Stored data entries
'''

(* ===== verification/TypeLayout.v ===== *)
(** The layout of structs: what [Types.compute_struct_layout] computes.

    Every field gets an interval of bits, its whole size or its width for a
    bit-field.  The invariant of the loop says that the intervals placed so
    far are in order, aligned, and below the point where the next one goes. *)
From S2P Require Import Prelude StringIntern Types.
#[local] Open Scope Z_scope.

Module TypeLayout.
Import Types.

(** An entry of an array, 0 where there is none. *)
Definition at0 (o : option (list Z)) (k : nat) : Z := default 0 (o ≫= fun l => l !! k).

Definition pow2 (a : Z) : Prop := exists e, 0 <= e /\ a = 2 ^ e.

Section layout.
Context (ts : types) (t : Ty).

Definition field_id (k : nat) : option nat := default None (field_types t ≫= fun l => l !! k).
Definition field_ty (k : nat) : option Ty := field_id k ≫= fun id => ts !! id.
Definition width (k : nat) : Z := at0 (field_bit_widths t) k.
Definition falign (k : nat) : Z := align_of (field_ty k).
Definition fsize (k : nat) : Z := size_of (field_ty k).

(** Bytes enough for the first [i] fields and their padding. *)
Fixpoint budget (i : nat) : Z := match i with O => 0 | S i => budget i + fsize i + falign i end.

(** A struct whose arrays are allocated and whose fields are known types, of
    a total size far from the end of the address space. *)
Record ready : Prop := {
  rd_types : exists l, field_types t = Some l /\ length l = field_count t /\
    Forall (fun o => forall id, o = Some id -> is_Some (ts !! id)) l;
  rd_offsets : exists l, field_offsets t = Some l /\ length l = field_count t;
  rd_bits : forall l, field_bit_offsets t = Some l -> length l = field_count t;
  rd_widths : forall l, field_bit_widths t = Some l -> length l = field_count t /\ is_Some (field_bit_offsets t);
  rd_width : forall k, 0 <= width k < 2 ^ 32;
  rd_size : forall k, (k < field_count t)%nat -> 0 <= fsize k /\ 1 <= falign k /\ (width k <> 0 -> 8 * fsize k < 2 ^ 32);
  rd_budget : budget (field_count t) < 2 ^ 60
}.

Definition len (k : nat) : Z := if width k =? 0 then 8 * fsize k else width k.
Definition start (offs bits : option (list Z)) (k : nat) : Z := 8 * at0 offs k + at0 bits k.

(** Where field [k] lies: aligned, its storage unit below [top], its bits
    inside the unit and below [front]. *)
Definition placed (offs bits : option (list Z)) (top front : Z) (k : nat) : Prop :=
  at0 offs k mod falign k = 0 /\ 0 <= at0 offs k /\ at0 offs k + fsize k <= top /\
  start offs bits k + len k <= front /\ 0 <= at0 bits k /\ at0 bits k + len k <= 8 * fsize k.

Definition top (st : layout_state) : Z := Z.max (offset st) (unit_end st).
Definition front (st : layout_state) : Z :=
  match unit_type st with None => 8 * top st | Some _ => 8 * offset st + unit_used st end.

Record layout_inv (i : nat) (st : layout_state) : Prop := {
  li_offsets : exists l, offsets st = Some l /\ length l = field_count t;
  li_bits : forall l, bit_offsets st = Some l -> length l = field_count t;
  li_has_bits : is_Some (bit_offsets st) <-> is_Some (field_bit_offsets t);
  li_nonneg : 0 <= offset st /\ 0 <= unit_end st;
  li_top : top st <= budget i;
  li_max : 1 <= max_align st /\ (max_align st = 1 \/ exists j, (j < i)%nat /\ max_align st = falign j);
  li_unit : forall u, unit_type st = Some u -> unit_end st = offset st + size_of (ts !! u) /\
    offset st mod align_of (ts !! u) = 0 /\ unit_bits st = 8 * size_of (ts !! u) /\
    0 <= unit_used st <= unit_bits st /\ unit_bits st < 2 ^ 32;
  li_closed : unit_type st = None -> unit_end st <= offset st;
  li_placed : forall k, (k < i)%nat -> placed (offsets st) (bit_offsets st) (top st) (front st) k;
  li_align : forall k, (k < i)%nat -> falign k <= max_align st;
  li_order : forall k l, (k < l < i)%nat ->
    start (offsets st) (bit_offsets st) k + len k <= start (offsets st) (bit_offsets st) l
}.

'''

## WHAT IS BEING ASKED
Exact duplication is required for the lines above, from the line that contains "Definition field_id (k" to the line that contains "Definition fsize (k", inclusive; omit all others.

## OUTPUT FOR THIS EXERCISE
Definition field_id (k : nat) : option nat := default None (field_types t ≫= fun l => l !! k).
Definition field_ty (k : nat) : option Ty := field_id k ≫= fun id => ts !! id.
Definition width (k : nat) : Z := at0 (field_bit_widths t) k.
Definition falign (k : nat) : Z := align_of (field_ty k).
Definition fsize (k : nat) : Z := size_of (field_ty k).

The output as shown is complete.